The geopolitical one, out of the company’s hands, is the apparent escalation in import tariffs by China targetting selected Australian industries. About 80 per cent of a2’s earnings are derived from infant formula exports to China, Morningstar estimates. But, so far so good for dairy products and New Zealand.

  • “We expect the firm’s market share to climb to about 16 per cent by fiscal 2030 from more than 6 per cent in fiscal 2019, although competition, increased marketing needs, and channel gyrations related to COVID-19 present near-term risks,” the Morningstar report says.

    The report, written by Adam Fleck, director of equity research for ANZ, also says the company has market share opportunities for fresh milk sales in North America and other global dairy products.

    Adam Fleck

    This supports Morningstar’s outlook for the company of 12 per cent in annual per-share earnings growth over the next decade.

    “And with minimal capital investment needs a2 is set to enjoy stellar returns on invested capital and strong free cash flow,” Fleck says. “We think the firm has carved out a narrow economic moat, owing to its brand intangible assets.”

    The local political challenge lies mainly with the company’s chairman, David Hearn, who took issue with what he believed were disparaging remarks made by Jayne Hrdlicka, a former chief executive, in a profile published in Fairfax’s ‘Good Weekend’ magazine in March. She had defended her spending on consultants Bain & Co, her previous employer, and was quoted as saying that a2 had no IT people when she joined.

    More interestingly for the readers, she also said that she had left the company because her husband had contracted cancer, whereas there had been a lot of speculation at the time about whether she had been asked to leave because of a rift with the board. This speculation was not doused by the board at the time and subsequently fanned in the subsequent war of words between Hearn and Hrdlicka.

    Hearn sent a letter to her saying she was in breach of her separation agreement after leaving a2 in December 2019. He’s asked for three “corrections” to the report and when she did not oblige, sent a letter to Fairfax.

    According to the Fairfax’s ‘Australian Financial Review’, in a separate report, Hrdlicka accused London-based Hearn of “sending an email full of confidential and private correspondence to the media to inflict maximum personal damage upon her”.

    Hrdlicka, now the chief executive of Virgin Australia, said in the original profile piece that a2 had not handled her departure very well.

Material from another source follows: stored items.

(** * NESTConnectionApp: the selection box and the pointer controls

    A shallow embedding of [static/js/selectionBox.js] (class [SelectionBox])
    and [static/js/controls.js] (the [Controls] event handlers), with the
    properties of the selection editor stated and proved over it.

    Conventions of the embedding.
    - A coordinate is kept as the rational that the JavaScript number
      denotes.  Comparisons are exact; the sums and differences by which the
      handlers place corners, handles and lines are taken exactly.
    - The ellipse test, whose answer depends on how its operations round, is
      computed as the code computes it, in IEEE 754 binary64: every operation
      gives the exact result rounded to the nearest double, ties to even,
      with [Infinity] beyond the range and [NaN] for [0 / 0]; values are
      [jsnum].  The rounding is the one of the Standard Library's
      specification of floating point, [SpecFloat].
    - An entry of a colour buffer, a [Float32Array], is a binary32: a store
      rounds the number to single precision.
    - Objects that the code shares by reference (a [SelectionBox] is
      referenced from [selectionBoxArray], [boxInFocus] and [deviceBoxMap] at
      the same time) live in a store, [boxes], and are named by their index
      in it.
    - A handler that raises a [TypeError] stops where it raises; the
      mutations done before that point stay.  Handlers therefore run in a
      small state-and-exception monad.
    - three.js, jQuery and the DOM are collaborators: ray casting, the
      projections [toScreenXY] and [toObjectCoordinates], [findBounds] and
      the form controls are parameters of the development. *)

From Stdlib Require Import QArith Qabs Qfield Lia Lqa SpecFloat.
From stdpp Require Import gmap strings list fin_maps.
Lemma byte_eqb_spec a b : byte_eqb a b = true ↔ a = b.
Proof. apply bool_decide_eq_true. Qed.
Lemma bytes_eqb_spec a b : bytes_eqb a b = true ↔ a = b.
Proof. apply bool_decide_eq_true. Qed.
Lemma bytes_eqb_refl a : bytes_eqb a a = true.
Proof. by apply bytes_eqb_spec. Qed.

Lemma bytes_ltb_cons x y a b :
  bytes_ltb (x :: a) (y :: b) = true ↔
  Z_of_byte x < Z_of_byte y ∨ (x = y ∧ bytes_ltb a b = true).
Proof. cbn. rewrite orb_true_iff, andb_true_iff, Z.ltb_lt, byte_eqb_spec. done. Qed.

Lemma bytes_ltb_irrefl a : bytes_ltb a a = false.
Proof.
  induction a as [|x a IH]; [done|]. cbn. rewrite IH, Z.ltb_irrefl, andb_false_r. done.
Qed.

Lemma bytes_ltb_trans a b c :
  bytes_ltb a b = true → bytes_ltb b c = true → bytes_ltb a c = true.
Proof.
  revert b c. induction a as [|x a IH]; intros [|y b] [|z c]; try done.
  rewrite !bytes_ltb_cons. intros [?|[-> ?]] [?|[-> ?]]; [lia|lia|lia|eauto].
Qed.

Lemma bytes_ltb_total a b : bytes_ltb a b = true ∨ a = b ∨ bytes_ltb b a = true.
Proof.
  revert b. induction a as [|x a IH]; intros [|y b]; [auto..|].
  rewrite !bytes_ltb_cons. destruct (Z.lt_total (Z_of_byte x) (Z_of_byte y)) as [?|[He|?]]; [auto| |auto].
  apply (inj Z_of_byte) in He. subst. destruct (IH b) as [?|[->|?]]; auto.
Qed.

Lemma bytes_ltb_asym a b : bytes_ltb a b = true → bytes_ltb b a = false.
Proof.
  intros H. destruct (bytes_ltb b a) eqn:H'; [|done].
  pose proof (bytes_ltb_trans _ _ _ H H') as C. by rewrite bytes_ltb_irrefl in C.
Qed.

Lemma bytes_leb_spec a b : bytes_leb a b = true ↔ a = b ∨ bytes_ltb a b = true.
Proof.
  unfold bytes_leb. rewrite negb_true_iff. split.
  - intros H. destruct (bytes_ltb_total a b) as [?|[?|?]]; [auto|auto|congruence].
  - intros [->|H]; [apply bytes_ltb_irrefl|by apply bytes_ltb_asym].
Qed.

Lemma bytes_ltb_app_l p a b : bytes_ltb (p ++ a) (p ++ b) = bytes_ltb a b.
Proof.
  induction p as [|x p IH]; [done|]. cbn. rewrite IH, Z.ltb_irrefl.
  unfold byte_eqb. by rewrite bool_decide_true.
Qed.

    The five-star rating was announced this week (March 29) after the stock had drifted lower to $7.94 a share. It subsequently slipped further to $7.81 the following day. This compares with $8.76 at the time the stock was last assessed, as four stars, on February 25. The stock’s 12-month peak was $12.64 at the end of December.

    The maintained four-star rating in February was despite an earnings downgrade in February which “left a sour taste” but did not spoil the long-term outlook, leaving the shares as “attractive”.